== DATASET CONTENT ==
(** X1. Calls of [write] on an open buffer, under every schedule of
    caller and worker: the buffer stays open and in order and nothing is
    raised; at every moment what the buffer has taken (at the sink, or
    pending behind it) is what it had followed by the chunks of the calls
    made so far, in order; and when neither thread can step any more, the
    caller is back, the sink holds what the buffer had taken followed by
    all the chunks in the order of the calls, and the queue is empty.
    The scheduler [run] gets there. *)
Theorem writes_reach_sink_in_order (b : t) (ds : list str) (tr : list event)
    (sched : list tid) (s' : System) :
  _closed b = false -> consistent b = true ->
  exec sched (start b (map m_write ds) tr) = Some s' ->
  open_ok s'
  /\ (exists done rest, ds = done ++ rest
        /\ accepted (buf s') = accepted b ++ done)
  /\ List.length sched <= measure (start b (map m_write ds) tr)
  /\ ((forall th, step th s' = None) ->
        returned s' = true
        /\ written (stdout (buf s')) = accepted b ++ ds
        /\ _queue (buf s') = Some Queue_new)
  /\ returned (run (measure (start b (map m_write ds) tr))
                 (start b (map m_write ds) tr)) = true.
Proof.
  intros Hc Hk He.
  pose proof (writing_init b ds [] tr Hc Hk) as Hi. rewrite app_nil_r in Hi.
  pose proof (exec_keeps _ (writing_only_step b ds) sched _ _ Hi He) as Hw.
  split; [exact (writing_open _ _ _ _ Hw)|].
  split; [exact (writing_accepted _ _ _ _ Hw)|].
  split; [pose proof (BufferFacts.exec_measure sched _ _ He); lia|].
  split.
  - intros Hstuck.
    assert (returned s' = true) as Hret.
    { destruct (returned s') eqn:Hr; [reflexivity|].
      elim (writing_caller_steps _ _ _ _ Hw Hr). exact (Hstuck T_caller). }
    destruct (worker_waits_on_empty s' (writing_open _ _ _ _ Hw) (Hstuck T_worker))
      as (Hq & Hp & _).
    pose proof (writing_returned _ _ _ Hw Hret) as Hacc.
    unfold accepted in Hacc at 1. rewrite Hp, app_nil_r in Hacc. auto.
  - apply (run_returns (writing b ds [])); [apply writing_only_step | | exact Hi].
    intros s Hs Hr. exists T_caller. exact (writing_caller_steps _ _ _ _ Hs Hr).
Qed.

(** *** Calls of [write], then [flush()] *)

Lemma flush_run_step b ds th s s' :
  flush_run b ds s -> step th s = Some s' -> flush_run b ds s'.
Proof.
  intros [Hw | Hf] Hstep.
  - destruct (writing_step b ds [m_flush] th s s' Hw Hstep) as [H | H];
      [now left|]. right. destruct H as (Hf & Hp & Hok & Hsame & Hacc).
    now apply F_wait.
  - right. destruct th; simpl in Hstep.
    + destruct Hf as [s Hf Hp Hok Hsame Hacc | s Hf Hp Hok Hsame Hwr Hq];
        destruct s as [b1 [k ms r] tr]; simpl in *; subst k ms;
        destruct Hok as (Hc & Hk & Hr); simpl in *; subst r;
        unfold step_caller in Hstep; simpl in Hstep; [|discriminate].
      destruct (BufferFacts.consistent_queue _ Hk) as [q Hq]. rewrite Hq in Hstep.
      destruct (Nat.eqb_spec (unfinished_tasks q) 0) as [E|E]; [|discriminate].
      injection Hstep as <-.
      assert (q = Queue_new /\ pending_chunks b1 = []) as [-> Hp].
      { unfold consistent, pending_chunks in *. rewrite Hq in *.
        destruct q as [its n]; simpl in *; subst n.
        destruct (_thread b1); try discriminate;
          destruct its; try discriminate; auto. }
      apply F_done; simpl; auto.
      * unfold open_ok; simpl; auto.
      * unfold accepted in Hacc. now rewrite Hp, app_nil_r in Hacc.
    + destruct Hf as [s Hf Hp Hok Hsame Hacc | s Hf Hp Hok Hsame Hwr Hq].
      * destruct (worker_step_open s s' Hok Hstep) as (Hok' & Hcal & Hacc' & Hsame').
        apply F_wait; try congruence. eapply same_setup_trans; eauto.
      * destruct (worker_step_open s s' Hok Hstep) as (Hok' & Hcal & Hacc' & Hsame').
        assert (buf s' = set_thread AtGet (buf s)) as Hb.
        { destruct s as [[[wr fl] q cl c w] cr tr].
          unfold open_ok, consistent, _worker in *; simpl in *.
          destruct Hok as (Hc & Hk & _). subst q cl. simpl in *.
          destruct w; try discriminate; injection Hstep as <-; reflexivity. }
        apply F_done; try congruence.
        -- eapply same_setup_trans; eauto.
        -- rewrite Hb. simpl. exact Hwr.
        -- rewrite Hb. simpl. exact Hq.
Qed.

Lemma flush_run_progress b ds s :
  flush_run b ds s -> returned s = false -> exists th, step th s <> None.
Proof.
  intros [Hw | Hf] Hr.
  - exists T_caller. exact (writing_caller_steps _ _ _ _ Hw Hr).
  - destruct Hf as [s Hf Hp Hok Hsame Hacc | s Hf Hp Hok Hsame Hwr Hq].
    + destruct (BufferFacts.consistent_queue _ (proj1 (proj2 Hok))) as [q Hq].
      destruct (Nat.eqb_spec (unfinished_tasks q) 0) as [E|E].
      * exists T_caller. simpl. unfold step_caller.
        rewrite (proj2 (proj2 Hok)), Hf, Hq. simpl.
        rewrite E. simpl. discriminate.
      * exists T_worker. exact (worker_steps_on_unfinished s q Hok Hq E).
    + unfold returned in Hr. rewrite Hf, Hp, (proj2 (proj2 Hok)) in Hr. discriminate.
Qed.
(** * go-api: client for the Cacophony API server

    A shallow embedding of the session code ([NewAPI], [register],
    [authenticate], the transport helpers) and of the lock-protected
    credential store ([LockSafeConfig]) together with the properties
    of their documented behaviour, followed by the device identity
    file ([GetConfig], [updateConfNameAndGroup]), the host files
    ([updateHostnameFiles]) and the remaining transport operations.

    Go values are modelled as follows.
    - [string] and [[]byte] are [string]; [int] is [Z] (no arithmetic is
      performed on the integers that occur here, only comparisons and
      decimal printing).
    - an [error] result is [option error], [None] being Go's [nil];
      a [(T, error)] pair whose value is only meaningful when the error
      is nil is a [result T].
    - a method with a pointer receiver takes the receiver's current state
      and returns its new state next to the Go results.
    - everything outside the process (file system, HTTP peers, the flock
      system call) and the serialisation libraries are reached through
      the state monad [M] over [World] and the oracle record [Env]. *)

From Stdlib Require Import ZArith String List Bool Lia DecimalString.
From stdpp Require Import base option strings gmap.

Local Open Scope Z_scope.

(** ** Errors *)

Inductive Errno := ENOENT | EISDIR | ENOTDIR.

(** [Error] is the API error of the package: a message and whether the
    failure is permanent.  Its declaration is outside the files at hand;
    the two fields are those of the literal in [handleHTTPResponse].
    [errorString] stands for the values built by [errors.New] and
    [fmt.Errorf] and for errors of the network and serialisation
    libraries, [pathError] for [*os.PathError]. *)
Record Error := mkError { message : string; permanent : bool }.

Inductive error :=
| errorString (s : string)
| pathError (op path : string) (errno : Errno)
| apiError (e : Error).

Definition errors_New (s : string) : error := errorString s.
Definition fmt_Errorf (s : string) : error := errorString s.

Definition Errno_text (e : Errno) : string :=
  match e with
  | ENOENT => "no such file or directory"
  | EISDIR => "is a directory"
  | ENOTDIR => "not a directory"
  end.

(** The [Error()] method of each error value. *)
Definition Error_text (e : error) : string :=
  match e with
  | errorString s => s
  | pathError op path errno => op +:+ " " +:+ path +:+ ": " +:+ Errno_text errno
  | apiError e => message e
  end.

Definition os_IsNotExist (err : option error) : bool :=
  match err with
  | Some (pathError _ _ ENOENT) => true
  | _ => false
  end.

(** Modelled from the spec: [temporaryError] is declared outside the
    files at hand; section 4.4 and section 7 of the specification
    describe it as wrapping an error into the API error of the
    *temporary* kind, keeping its text. *)
Definition temporaryError (err : error) : Error :=
  {| message := Error_text err; permanent := false |}.

Inductive result (A : Type) :=
| Ok (a : A)
| Err (e : error).
Arguments Ok {A} a.
Arguments Err {A} e.

(** [%d] of [fmt] on an [int]. *)
Definition itoa (n : Z) : string := NilZero.string_of_int (Z.to_int n).

(** ** The world outside the process *)

(** An [io.ReadCloser]: the bytes it delivers and the error, if any,
    that ends the stream in place of [io.EOF]. *)
Record ReadCloser := mkBody { data : string; readErr : option error }.

Definition ioutil_ReadAll (r : ReadCloser) : string * option error :=
  (data r, readErr r).

Record Request := mkRequest {
  Method : string;
  URL : string;
  Header : gmap string string;
  ReqBody : string
}.

Record Response := mkResponse { StatusCode : Z; Body : ReadCloser }.

Inductive Event :=
| EvRandString (n : Z)
| EvHTTP (req : Request).

Inductive node :=
| File (content : string) (perm : Z)
| Dir.

(** [umask] is the file mode creation mask of the process: a file is
    created with the permission bits asked for, less those of the mask. *)
Record World := mkWorld {
  fs : gmap string node;
  events : list Event;
  umask : Z
}.

Definition umask_022 : Z := 18.

Record tokenResponse := mkTokenResponse {
  Success : bool;
  Messages : list string;
  Token : string
}.

Record PrivateConfig := mkPrivateConfig {
  Password : string;
  DeviceID : Z
}.

Inductive LockKind := Exclusive | Shared.

(** What the program does not compute itself.  Each oracle that stands
    for an interaction receives the history, so that its answers may
    change over time. *)
Record Env := mkEnv {
  (* randString, declared outside the files at hand *)
  rand_string : list Event → Z → string;
  (* one HTTP exchange: a transport error or the response *)
  http_exchange : list Event → Request → result Response;
  (* url parsing inside http.NewRequest *)
  url_ok : string → bool;
  (* encoding/json: Marshal on map[string]string, which has no failing
     input (keys are sorted, invalid UTF-8 is replaced), and a Decoder
     reading one tokenResponse from a body *)
  json_Marshal : gmap string string → string;
  json_Decode : ReadCloser → result tokenResponse;
  (* yaml.v2 on PrivateConfig: Marshal has no failing input on a struct
     of a string and an int; Unmarshal receives the current pointee *)
  yaml_Marshal : PrivateConfig → string;
  yaml_Unmarshal : string → option PrivateConfig → option PrivateConfig * option error;
  (* flock: the non-blocking attempts (TryLock / TryRLock) that a
     bounded wait repeats until its deadline, as one answer:
     (true, nil) the lock was taken, (false, err) an attempt failed,
     (false, nil) the lock was still held elsewhere at the deadline *)
  flock_try : LockKind → World → bool * option error
}.

(** ** State monad over the world *)

Definition M (A : Type) : Type := World → A * World.

Definition ret {A} (a : A) : M A := λ w, (a, w).

Definition bind {A B} (c : M A) (k : A → M B) : M B :=
  λ w, let (a, w') := c w in k a w'.

Notation "'let*' x ':=' c 'in' k" := (bind c (λ x, k))
  (at level 10, x pattern, c at level 100, k at level 200).

Definition get_world : M World := λ w, (w, w).
Definition emit (e : Event) : M unit :=
  λ w, (tt, {| fs := fs w; events := events w ++ [e]; umask := umask w |}).
Definition set_fs (f : gmap string node) : M unit :=
  λ w, (tt, {| fs := f; events := events w; umask := umask w |}).

(** Go's octal permission literals. *)
Definition perm_0666 : Z := 438.
Definition perm_0600 : Z := 384.

(** *** File system primitives ([os] and [afero] over the OS) *)

Definition os_Stat (path : string) : M (option error) :=
  let* w := get_world in
  match fs w !! path with
  | Some _ => ret None
  | None => ret (Some (pathError "stat" path ENOENT))
  end.

Definition slash : Ascii.ascii := Ascii.ascii_of_nat 47.

(** The part of a path before its last slash: [Some ""] is the root,
    [None] the working directory.  Paths are taken as written (no [.]
    or [..] components, no doubled or trailing slash). *)
Fixpoint dirname (path : string) : option string :=
  match path with
  | EmptyString => None
  | String c rest =>
      match dirname rest with
      | Some d => Some (String c d)
      | None => if Ascii.eqb c slash then Some "" else None
      end
  end.

(** Whether the map holds an entry below directory [d]. *)
Definition has_entry_below (files : gmap string node) (d : string) : bool :=
  bool_decide (map_Exists (λ k _, String.prefix (d +:+ "/") k = true) files).

(** Whether a new entry can be made at [path]: its directory has to
    exist.  The root and the working directory always do; another
    directory exists when the map holds it as [Dir] or holds an entry
    below it.  [None] is yes, otherwise the error number of the failing
    [open]. *)
Definition parent_status (files : gmap string node) (path : string) : option Errno :=
  match dirname path with
  | None | Some EmptyString => None
  | Some d =>
      if has_entry_below files d then None
      else match files !! d with
           | Some Dir => None
           | Some (File _ _) => Some ENOTDIR
           | None => Some ENOENT
           end
  end.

== HOW TO COMPLETE THIS TASK ==
Starting at the line that contains "- a method with" and stopping after the line that contains "Definition errors_New (s", write out every line exactly as it appears above, and no other line.

== WORKED SOLUTION ==
    - a method with a pointer receiver takes the receiver's current state
      and returns its new state next to the Go results.
    - everything outside the process (file system, HTTP peers, the flock
      system call) and the serialisation libraries are reached through
      the state monad [M] over [World] and the oracle record [Env]. *)

From Stdlib Require Import ZArith String List Bool Lia DecimalString.
From stdpp Require Import base option strings gmap.

Local Open Scope Z_scope.

(** ** Errors *)

Inductive Errno := ENOENT | EISDIR | ENOTDIR.

(** [Error] is the API error of the package: a message and whether the
    failure is permanent.  Its declaration is outside the files at hand;
    the two fields are those of the literal in [handleHTTPResponse].
    [errorString] stands for the values built by [errors.New] and
    [fmt.Errorf] and for errors of the network and serialisation
    libraries, [pathError] for [*os.PathError]. *)
Record Error := mkError { message : string; permanent : bool }.

Inductive error :=
| errorString (s : string)
| pathError (op path : string) (errno : Errno)
| apiError (e : Error).

Definition errors_New (s : string) : error := errorString s.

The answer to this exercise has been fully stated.